Tǐxuán zhēnrén xiǎnyì lù 體玄真人顯異錄

Record of the Manifest Marvels of the Perfected Master Tǐ-xuán

About the work

An anonymous single-juǎn miracle-tale anthology centred on the figure of Tǐxuán zhēnrén 體玄真人 (“Body-of-the-Mystery Perfected One”) — the Daoist honorific of Wáng xiānshēng 王先生, a SòngYuán Daoist master active in the Láiyáng 萊陽 (Shāndōng) region. The work transmits a sequence of his miraculous interventions, mainly therapeutic and exorcistic.

Abstract

The opening tale, Mùshén zuòsuì 木神作崇 (“The Tree-Spirit Causes Affliction”), reads: “Láiyáng dōngnán Báipōzhuāng yǒu WángJìnzhī qī Dǒngshì huàn jígōngfēng, lǚ zhào míngyī zhì zhī fúxiào, jīng qí bànzǎi.” 莱陽東南白坡荘有王進之妻董氏患急弓風,屢召名醫治之弗效,經其半載 (“In Báipō village south-east of Láiyáng, the wife of Wáng Jìnzhī, Lady Dǒng, suffered from acute gōngfēng — convulsive paralysis; repeated summons to famous physicians effected no cure; this continued for half a year”). Hearing that Wáng xiānshēng, styled Tǐxuán zhēnrén, had arrived at the Báipō hermitage, Jìnzhī rode a horse with a servant to summon the master; the master at first refused; Jìnzhī returned and conferred with his kin, saying “if Master Wáng will not come to save us…“. The tale continues with the master finally consenting and effecting a miraculous cure by identifying the spirit of a tree as the agent of the affliction.

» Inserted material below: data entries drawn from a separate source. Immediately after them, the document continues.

(* ===== verification/DataProps.v ===== *)
(** What passes through the server: the correctness of the data path.

    Bytes go upstream as the clients sent them, come back as the upstream sent them,
    and are counted. *)
From Stdlib Require Import Sorting.Sorted.
From S2P Require Import Prelude Ext DomainFronting Stats State Session Server ServerSteps.
From S2P Require Import ServerInv StreamInv LogInv WriteInv BodyInv PendingInv Invariant.
From S2P Require Import Routing Delivery Scenario.

Section DataProps.
Context `{UuidLib, HttpLib, TryMutex, !TryMutexLaws}.
Implicit Types (s : Sys) (a : Actor) (st : StreamState) (r : ReqState).

Lemma run_bodies config ls s : run step (with_connector config) ls = Some s → bodies_wf ls s.
Proof.
  revert ls s. apply (run_ind_r step bodies_wf); [done|].
  intros ls s l s' Hrun IH Hs. eapply bodies_wf_step; [|done..].
  apply (reachable_wf config s). by exists ls.
Qed.

(** C1. A write request that is answered [204 No Content] delivered its whole body: the
    chunks handed to the upstream on its behalf are exactly the chunks its body
    yielded, in order, each once, and all to the connection of one session actor.
    The body was not empty (its length is not a multiple of 2^64). *)
Theorem write_integrity config ls s rid r resp :
  run step (with_connector config) ls = Some s →
  sys_requests s !! rid = Some r → rq_pos r = Responded resp → rs_status resp = NO_CONTENT →
  wrap64 (total_len (body_of rid ls)) ≠ 0%Z ∧
  ∃ aid, writes_of rid (sys_log s) = (aid,.) <$> body_of rid ls.
Proof.
  intros Hrun Hr Hp Hst. pose proof (run_bodies _ _ _ Hrun rid) as Hb. rewrite Hr in Hb.
  assert (E : rq_acked r = body_of rid ls).
  { rewrite <- Hb by (unfold may_succeed; by rewrite Hp). unfold rq_chunks. by rewrite Hp, app_nil_r. }
  assert (Hw : sys_wf s) by (apply (reachable_wf config); by exists ls).
  pose proof (ww_req _ (wf_writes _ Hw) _ _ Hr) as Hok. unfold request_ok in Hok.
  rewrite Hp, E in Hok. by apply Hok.
Qed.

(** The bytes an actor's connection accepted, and the chunks it was given. *)
Definition accepted (aid : nat) (log : list UpEvent) : bytes :=
  concat ((λ w : bytes * nat, firstn w.2 w.1) <$> actor_writes aid log).
Definition offered (aid : nat) (log : list UpEvent) : bytes :=
  concat (actor_writes aid log).*1.

Lemma accepted_prefix (l : list (bytes * nat)) :
  (∀ i d n, l !! i = Some (d, n) → n < length d → S i = length l) →
  concat ((λ w : bytes * nat, firstn w.2 w.1) <$> l) `prefix_of` concat l.*1.
Proof.
  induction l as [|[d n] l IH]; intros Hl; [done|]. simpl.
  destruct (decide (n < length d)) as [Hn|Hn].
  - pose proof (Hl 0 d n eq_refl Hn) as Hlen. simpl in Hlen. destruct l; [|done]. simpl.
    rewrite !app_nil_r. exists (drop n d). by rewrite take_drop.
  - rewrite take_ge by lia. apply prefix_app, IH. intros i d' n' Hi Hn'.
    pose proof (Hl (S i) d' n' Hi Hn'). simpl in *. lia.
Qed.

(** C9. Each upstream connection receives a prefix of what was sent to its session: the
    bytes it accepted are the chunks written to it, in order, with nothing skipped,
    repeated or reordered, also when writes fail or the session is killed in the
    middle of one; after a write that was cut short nothing more is written. *)
Theorem upstream_prefix config s aid :
  reachable config s → accepted aid (sys_log s) `prefix_of` offered aid (sys_log s).
Proof.
  intros Hr%reachable_wf. apply accepted_prefix. intros i d n Hi Hn.
  by apply (wf_partial _ Hr aid i d n).
Qed.

(** C11. What a client reads is what the upstream sent: the reads of a connection, in
    order, are grouped by response stream (streams in the order they were opened),
    and the frames a stream yielded are the chunks it read, in order, except that a
    stream that ended early may have lost the single chunk it was about to yield. *)
Theorem read_integrity config s :
  reachable config s →
  (∀ aid, StronglySorted le (actor_reads aid (sys_log s)).*1) ∧
  (∀ stid st, sys_streams s !! stid = Some st →
     ∃ lost, reads_of stid (sys_log s) = st_out st ++ lost ∧ length lost ≤ 1 ∧
             (holding st = true → lost = telling st)).
Proof.
  intros Hw%reachable_wf. split.
  - apply (rw_sorted _ (wf_reads _ Hw)).
  - apply (rw_frames _ (wf_reads _ Hw)).
Qed.

(** C12. The counters lose nothing: at any time, what they show plus what [take_stats]
    has handed out is the number of bytes read from upstreams ([bytes_rx]) and the
    number of bytes of the acknowledged chunks ([bytes_tx]), modulo 2^64; both fit 64
    bits; and [take_stats] leaves both at zero. *)
Theorem stats_conservation config s :
  reachable config s →
  stats_wf (sys_stats s) ∧
  wrap64 (bytes_rx (freeze (sys_stats s)) + bytes_rx (sys_taken s)) =
    wrap64 (total_len (all_reads (sys_log s))) ∧
  wrap64 (bytes_tx (freeze (sys_stats s)) + bytes_tx (sys_taken s)) = wrap64 (acked_bytes s) ∧
  run step s [LTakeTx; LTakeRx] =
    Some (set_taken (mkStats (bytes_tx (sys_taken s) + bytes_tx (Stats.take (sys_stats s)).1)
                             (bytes_rx (sys_taken s) + bytes_rx (Stats.take (sys_stats s)).1))
            (set_stats (Stats.take (sys_stats s)).2 s)) ∧
  freeze (Stats.take (sys_stats s)).2 = mkStats 0 0.
Proof. intros [Hst [Hrx Htx]]%reachable_wf%wf_counters. done. Qed.

(** C10. Nothing is written out of place, whatever becomes of a request: the chunks
    handed to the upstream on its behalf are a prefix of the chunks its body yielded, and
    all but at most the last one of these; also if the request fails, is cancelled, or its
    session dies. So a client that is told of an error knows what has been sent up to one
    chunk. *)
Theorem upload_prefix config ls s rid :
  run step (with_connector config) ls = Some s →
  ∃ rest, body_of rid ls = written rid s ++ rest ∧ length rest ≤ 1.
Proof.
  intros Hrun%run_run_ok. destruct (ro_delivered _ _ Hrun rid) as (rest & E & Hlen & _). eauto.
Qed.

(** The server together with the sessions that the requests so far have named. *)
Definition named_step (p : gmap nat Uuid * Sys) (l : label) : option (gmap nat Uuid * Sys) :=
  s ← step p.2 l; Some (sess_step p.1 p.2 l, s).

Lemma named_routed config ls sess s :
  run named_step (∅, with_connector config) ls = Some (sess, s) →
  sys_wf s ∧ granted s ∧ routed sess s.
Proof.
  apply (run_invariant named_step (λ p, sys_wf p.2 ∧ granted p.2 ∧ routed p.1 p.2)).
  - intros [sess0 s0] l p' (Hw & Hg & Hr) Hs. unfold named_step in Hs. simpl in *.
    apply bind_Some in Hs as (s1 & Hs & [= <-]). simpl. split; [by eapply sys_wf_step|]. split.
    + eapply granted_trans; eauto using wf_ids, wf_writes, step_trans.
    + eapply routed_step; eauto using wf_ids, wf_table.
  - split; [apply sys_wf_init|]. split; [apply granted_init|apply routed_init].
Qed.

(** C7. Sessions are isolated. What is written for a request goes to a connection of the
    session that the request's head names; the response stream a request is given was
    made for it, and what it carries is read from a connection of that session. *)
Theorem session_isolation config ls sess s :
  run named_step (∅, with_connector config) ls = Some (sess, s) →
  (∀ aid rid d n, UpWrite aid rid d n ∈ sys_log s → ∃ u, sess !! rid = Some u ∧ serves u s aid) ∧
  (∀ aid k d, UpRead aid k d ∈ sys_log s →
     ∃ st u, sys_streams s !! k = Some st ∧ sess !! st_req st = Some u ∧ serves u s aid) ∧
  (∀ rid r k, sys_requests s !! rid = Some r → rq_stream r = Some k →
     ∃ st u, sys_streams s !! k = Some st ∧ st_req st = rid ∧ sess !! rid = Some u ∧ serves u s (st_actor st)).
Proof.
  intros (Hw & Hg & Hr)%named_routed. split; [apply (rt_write _ _ Hr)|]. split.
  - intros aid k d Hin. destruct (rw_stream _ (wf_reads _ Hw) _ _ _ Hin) as (st & Hst & <-).
    destruct (rt_stream _ _ Hr _ _ Hst) as (u & Hu & Hs). eauto 10.
  - intros rid r k Hrq Hk. destruct (gr_given _ Hg _ _ _ Hrq Hk) as (st & Hst & <-).
    destruct (rt_stream _ _ Hr _ _ Hst) as (u & Hu & Hs). eauto 10.
Qed.
End DataProps.

(** * The theorems at work *)

Lemma write_integrity_witness :
  body_of 0 demo_post = [hello; world] ∧
  ∃ aid, writes_of 0 (sys_log (after demo_post)) = (aid,.) <$> body_of 0 demo_post.
Proof.
  split; [by_run|].
  apply (write_integrity demo_config demo_post (after demo_post) 0
           (mkReq (Responded write_response) [hello; world]) write_response).
  - by_run.
  - by_run.
  - reflexivity.
  - reflexivity.
Defined.

Lemma upstream_prefix_witness :
  accepted 1 (sys_log (after demo_failed_write)) = firstn 2 hello ∧
  accepted 1 (sys_log (after demo_failed_write)) `prefix_of`
    offered 1 (sys_log (after demo_failed_write)).
Proof.
  split; [by_run|]. apply (upstream_prefix demo_config). by_run.
Defined.

Lemma read_integrity_witness :
  ∃ lost, reads_of 5 (sys_log (after demo_get)) = [hello] ++ lost ∧ length lost ≤ 1.
Proof.
  destruct (read_integrity demo_config (after demo_get)) as [_ Hf].
  { by_run. }
  destruct (Hf 5 (mkStream 1 0 (Telling world) false [hello])) as (lost & Hl & Hlen & _); [by_run|].
  exists lost. split; [exact Hl|exact Hlen].
Defined.

Lemma stats_conservation_witness :
  freeze (sys_stats (after demo_post)) = mkStats 10 0 ∧
  wrap64 (bytes_tx (freeze (sys_stats (after demo_post))) + bytes_tx (sys_taken (after demo_post)))
    = wrap64 (acked_bytes (after demo_post)).
Proof.
  split; [by_run|].
  apply (stats_conservation demo_config (after demo_post)). by_run.
Defined.

(** The second chunk is on its way when the session times out. *)
Definition demo_cut : list label :=
  open_session POST ++
  [LBody 0 (Some (Ok hello)); LDeliver 1 0; LWritten 1 WriteOk true; LResume 0;
   LBody 0 (Some (Ok world)); LTick 31; LFire 4; LStop 1 0; LResume 0].

Lemma upload_prefix_witness :
  written 0 (after demo_cut) = [hello] ∧
  ∃ rest, body_of 0 demo_cut = written 0 (after demo_cut) ++ rest ∧ length rest ≤ 1.
Proof.
  split; [by_run|]. apply (upload_prefix demo_config demo_cut (after demo_cut) 0). by_run.
Defined.

Definition demo_named : gmap nat Uuid * Sys := final named_step (∅, demo_start) demo_two_gets.

Lemma session_isolation_witness :
  ∃ st u, sys_streams demo_named.2 !! 5 = Some st ∧ demo_named.1 !! st_req st = Some u ∧
    serves u demo_named.2 1.
Proof.
  destruct (session_isolation demo_config demo_two_gets demo_named.1 demo_named.2) as (_ & Hread & _).
  - rewrite <- surjective_pairing. unfold demo_named. apply run_final. by_vm.
  - apply (Hread 1 5 hello). apply list_elem_of_lookup. exists 1. by_vm.
Defined.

The text is one of the cluster of SòngYuán xiǎnyì lù 顯異錄 (manifest-marvels-records) attached to specific Daoist zhēnrén figures. Schipper & Verellen (Taoist Canon 3: 1188, John Lagerwey) date the work to the thirteenth century and place it in the Northern Daoist healing-and-exorcism tradition. The text is interesting as a witness to the late-Sòng to Yuán popular reception of the Daoist fǎshī 法師 as therapeutic specialist.

Translations and research

  • Schipper, Kristofer, and Franciscus Verellen, eds. The Taoist Canon: A Historical Companion to the Daozang. Chicago: University of Chicago Press, 2004. Vol. 3: 1188 (DZ 594, John Lagerwey).
  • Davis, Edward L. Society and the Supernatural in Song China. Honolulu: University of Hawai’i Press, 2001 — treats the Daoist therapeutic-exorcistic tradition presupposed by these records.